Matthen’s characterization of Nagel’s position is thus highly misleading, for Nagel is not conceding nearly as much as Matthen seems to think he is.  As we have seen, Matthen claims that “Nagel does not contest the possibility of knowing… (a) why all organisms of material constitution M are conscious and (b) how M-constituted organisms emerged by ‘purely physical evolution.’”  But it is only given a radically novel conception of the physical, and not the materialist’s conception of the physical, that Nagel thinks we might know (a) and (b).  Nagel is not saying: “Yes, I acknowledge that the materialist neo-Darwinian position that is my target can at least account for why organisms of material constitution M (where M is understood in the usual materialist way) are conscious, and that it can account for how M-constituted organisms emerged by purely physical evolution (where “physical” is understood in the usual materialist way).  It’s just that I think that more than even that is needed for a complete explanation.” 

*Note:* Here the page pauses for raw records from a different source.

(* ===== verification/ChannelProofs.v ===== *)
(** * The channel's ring is a bounded FIFO

    Every access to a channel's words is under its spinlock, so any
    interleaving of its callers is a sequence of accesses.  [served] runs one
    on the ring; [promised] on a list of at most [Capacity] values and the
    stop mark.  They answer alike, whatever came before. *)

From S2P Require Import Prelude Chain State ReadyQueue WaitQueue Urgency Scheduler Switch Waking Waits Channel.
Import Channel.

Module ChannelProofs.
Section fifo.
Context {T : Type} (Capacity : nat) (Hcap : 0 < Capacity).
Implicit Types (v : T) (l : list T).
#[local] Abbreviation channel := (Channel.channel T).

(** The accesses, and what each answers. *)
Inductive access := placing (v : T) | placing_or_waiting (v : T) | taking | overwriting (v : T) | halting | polling_readable | polling_writable | counting.
Inductive answer := sent (o : send_outcome) | took (v : option T) (finished : bool) | overwrote (stopped grew : bool)
  | halted (was_running : bool) | says (b : bool) | counted (n : nat).

Definition served (a : access) (c : channel) : answer * channel :=
  match a with
  | placing v => let '(o, c) := place Capacity v c in (sent o, c)
  | placing_or_waiting v => let '(o, c) := place_or_wait Capacity v c in (sent o, c)
  | taking => let '((v, finished), c) := take Capacity c in (took v finished, c)
  | overwriting v => let '((stop, grew), c) := overwrite Capacity v c in (overwrote stop grew, c)
  | halting => let '(b, c) := halt c in (halted b, c)
  | polling_readable => (says (may_receive c), c)
  | polling_writable => (says (may_send Capacity c), c)
  | counting => (counted (occupancy c), c)
  end.

Definition promised (a : access) (s : list T * bool) : answer * (list T * bool) :=
  let '(l, over) := s in
  match a with
  | placing v | placing_or_waiting v =>
      if over then (sent refused, s)
      else if length l =? Capacity then (sent full, s) else (sent queued, (l ++ [v], over))
  | taking =>
      match l with
      | v :: l => (took (Some v) false, (l, over))
      | [] => (took None over, s)
      end
  | overwriting v =>
      if over then (overwrote true false, s)
      else if length l =? Capacity then (overwrote false false, (drop 1 l ++ [v], over))
      else (overwrote false true, (l ++ [v], over))
  | halting => (halted (negb over), (l, true))
  | polling_readable => (says (negb (bool_decide (l = [])) || over), s)
  | polling_writable => (says ((length l <? Capacity) || over), s)
  | counting => (counted (length l), s)
  end.

(** [c] holds the values [l], oldest first. *)
Record holds (c : channel) (l : list T) : Prop := {
  ho_ring : length (ring c) = Capacity;
  ho_head : head c < Capacity;
  ho_occupancy : occupancy c = length l;
  ho_fits : length l <= Capacity;
  ho_tail : tail c = (head c + length l) mod Capacity;
  ho_values : forall i, i < length l -> ring c !! ((head c + i) mod Capacity) = l !! i
}.

Lemma advance_mod i : i < Capacity -> advance Capacity i = (i + 1) mod Capacity.
Proof.
  intros Hi. unfold advance. destruct (Nat.eqb_spec (i + 1) Capacity) as [-> | Hne].
  - rewrite Nat.Div0.mod_same. reflexivity.
  - rewrite Nat.mod_small by lia. reflexivity.
Qed.

Lemma advance_lt i : i < Capacity -> advance Capacity i < Capacity.
Proof. intros Hi. rewrite advance_mod by exact Hi. apply Nat.mod_upper_bound. lia. Qed.

Lemma advance_then i n : i < Capacity -> (advance Capacity i + n) mod Capacity = (i + S n) mod Capacity.
Proof. intros Hi. rewrite advance_mod by exact Hi. rewrite Nat.Div0.add_mod_idemp_l. f_equal. lia. Qed.

(** Distinct places within a ring's length of each other. *)
Lemma apart h i j : i < j -> j < i + Capacity -> (h + i) mod Capacity <> (h + j) mod Capacity.
Proof.
  intros H1 H2 E. pose proof (Nat.div_mod_eq (h + i) Capacity) as A. pose proof (Nat.div_mod_eq (h + j) Capacity) as B.
  rewrite E in A. set (p := (h + i) / Capacity) in *. set (q := (h + j) / Capacity) in *.
  assert (Hpq : p = q \/ p + 1 <= q \/ q + 1 <= p) by lia. destruct Hpq as [-> | [Hpq | Hpq]]; nia.
Qed.

(** A value put in where [length l] leaves room. *)
Lemma put_holds c l v n s : holds c l -> length l < Capacity -> n = length l + 1 ->
  holds (Words (<[tail c := v]> (ring c)) (head c) (advance Capacity (tail c)) n s) (l ++ [v]).
Proof.
  intros [H1 H2 H3 H4 H5 H6] Hroom ->.
  assert (Ht : tail c < Capacity) by (rewrite H5; apply Nat.mod_upper_bound; lia).
  split; cbn; [rewrite length_insert; exact H1 | exact H2 | rewrite length_app; reflexivity | rewrite length_app; cbn; lia | |].
  - rewrite advance_mod, H5, Nat.Div0.add_mod_idemp_l, length_app by exact Ht. cbn. f_equal. lia.
  - intros i Hi. rewrite length_app in Hi. cbn in Hi. destruct (decide (i = length l)) as [-> | Hne].
    + rewrite <- H5, list_lookup_insert_eq by lia. rewrite lookup_app_r, Nat.sub_diag by lia. reflexivity.
    + rewrite list_lookup_insert_ne by (rewrite H5; apply not_eq_sym, apart; lia). rewrite lookup_app_l by lia. apply H6. lia.
Qed.

(** The oldest value gone. *)
Lemma drop_holds c v l n s : holds c (v :: l) -> n = length l ->
  ring c !! head c = Some v /\ holds (Words (ring c) (advance Capacity (head c)) (tail c) n s) l.
Proof.
  intros [H1 H2 H3 H4 H5 H6] ->. cbn [length] in *. split.
  - rewrite <- (Nat.mod_small (head c) Capacity) by exact H2. rewrite <- (Nat.add_0_r (head c)). apply (H6 0). lia.
  - split; cbn; [exact H1 | apply advance_lt, H2 | reflexivity | lia | |].
    + rewrite advance_then by exact H2. exact H5.
    + intros i Hi. rewrite advance_then by exact H2. apply (H6 (S i)). lia.
Qed.

Lemma halted_holds c l s : holds c l -> holds (Words (ring c) (head c) (tail c) (occupancy c) s) l.
Proof. intros [H1 H2 H3 H4 H5 H6]. split; assumption. Qed.

(** One access: the same answer, and the values stay in step. *)
Lemma served_promised a c l : holds c l ->
  (served a c).1 = (promised a (l, stopped c)).1 /\
  exists l', (promised a (l, stopped c)).2 = (l', stopped (served a c).2) /\ holds (served a c).2 l'.
Proof.
  intros Hc. pose proof Hc as [H1 H2 H3 H4 H5 H6]. destruct a as [v | v | | v | | | |]; cbn [served promised].
  - unfold place. rewrite H3. destruct (stopped c) eqn:Es; [cbn; rewrite Es; eauto |].
    destruct (Nat.eqb_spec (length l) Capacity); cbn; [rewrite Es; eauto |]. split; [reflexivity |]. exists (l ++ [v]).
    split; [rewrite Es; reflexivity |]. apply put_holds; [exact Hc | lia | rewrite H3; reflexivity].
  - unfold place_or_wait. rewrite H3. destruct (stopped c) eqn:Es; [cbn; rewrite Es; eauto |].
    destruct (Nat.ltb_spec (length l) Capacity); cbn.
    + rewrite (proj2 (Nat.eqb_neq _ _)) by lia. split; [reflexivity |]. exists (l ++ [v]).
      split; [rewrite Es; reflexivity |]. apply put_holds; [exact Hc | lia | rewrite H3; reflexivity].
    + rewrite (proj2 (Nat.eqb_eq _ _)) by lia. cbn. rewrite Es. eauto.
  - unfold take, take_locked. rewrite H3. destruct l as [| v l]; cbn; [eauto |].
    destruct (drop_holds c v l (occupancy c - 1) (stopped c) Hc) as [Ev Hd]; [rewrite H3; cbn; lia |]. rewrite H3 in Hd. rewrite Ev. cbn in Hd. eauto.
  - unfold overwrite. rewrite H3. destruct (stopped c) eqn:Es; [cbn; rewrite Es; eauto |].
    destruct (Nat.eqb_spec (length l) Capacity) as [Hfull | Hroom]; cbn; (split; [reflexivity |]).
    + destruct l as [| u l]; [cbn in Hfull; lia |]. exists (l ++ [v]). split; [reflexivity |].
      destruct (drop_holds c u l (length l) (stopped c) Hc eq_refl) as [_ Hd]. rewrite Es in Hd.
      pose proof (put_holds _ l v (length l + 1) false Hd ltac:(cbn in H4; lia) eq_refl) as Hp. cbn in Hp |- *.
      rewrite Nat.add_1_r in Hp. exact Hp.
    + exists (l ++ [v]). split; [reflexivity |]. apply (put_holds c l v _ false Hc); lia.
  - unfold halt. destruct (stopped c) eqn:Es; cbn; rewrite ?Es; eauto using halted_holds.
  - unfold may_receive. rewrite H3. cbn. destruct l; cbn; eauto.
  - unfold may_send. rewrite H3. cbn. eauto.
  - cbn. rewrite H3. eauto.
Qed.

(** A run of accesses, and its answers. *)
Fixpoint answers {S} (serve : access -> S -> answer * S) (os : list access) (s : S) : list answer :=
  match os with
  | [] => []
  | a :: os => let '(r, s) := serve a s in r :: answers serve os s
  end.

Lemma answers_promised os : forall c l, holds c l -> answers served os c = answers promised os (l, stopped c).
Proof.
  induction os as [| a os IH]; intros c l Hc; [reflexivity |]. destruct (served_promised a c l Hc) as (Ea & l' & Es & Hc').
  cbn [answers]. destruct (served a c) as [r c']. destruct (promised a (l, stopped c)) as [r' s']. cbn in *. subst r s'.
  f_equal. apply IH, Hc'.
Qed.

Lemma new_holds default : holds (new_channel Capacity default) [].
Proof.
  split; cbn; [apply length_replicate | exact Hcap | reflexivity | lia | symmetry; apply Nat.Div0.mod_0_l | lia].
Qed.
End fifo.
End ChannelProofs.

On the contrary, Nagel compares the supposition that materialist neo-Darwinism can account for consciousness to the obviously fallacious supposition that to explain the physical means by which a calculator displays the symbol “8” when the symbols “3 + 5 =” are tapped into it is sufficient all by itself to explain why what it does counts as arithmetic (pp. 51-52).  A description of the purely physical features of the calculator can account only for the symbols considered as mere physical marks, and not for their content.  For an explanation of the latter, we need to go outside the purely physical facts to the intentions of the calculator’s designer.  Similarly, the “physical” facts as the materialist conceives of them cannot possibly account for consciousness precisely because the conception of the physical the materialist has inherited from early modern thinkers like Galileo, Descartes, and Co. has defined the mental out of the physical, making the physical as devoid of mental features as the symbols on the screen of a calculator are devoid of any inherent, non-derived arithmetical content.  You will never get even a partial explanation of the arithmetical content, specifically, of the symbols displayed by a pocket calculator by doing physics alone and ignoring the intentions of designers and users.  Neither, in Nagel’s view, will you get anywhere close to an explanation of consciousness if you confine yourself to the physical as the physical is understood by materialists (as opposed to the various conceptions defended by neutral monists, panpsychists, Aristotelians, and others).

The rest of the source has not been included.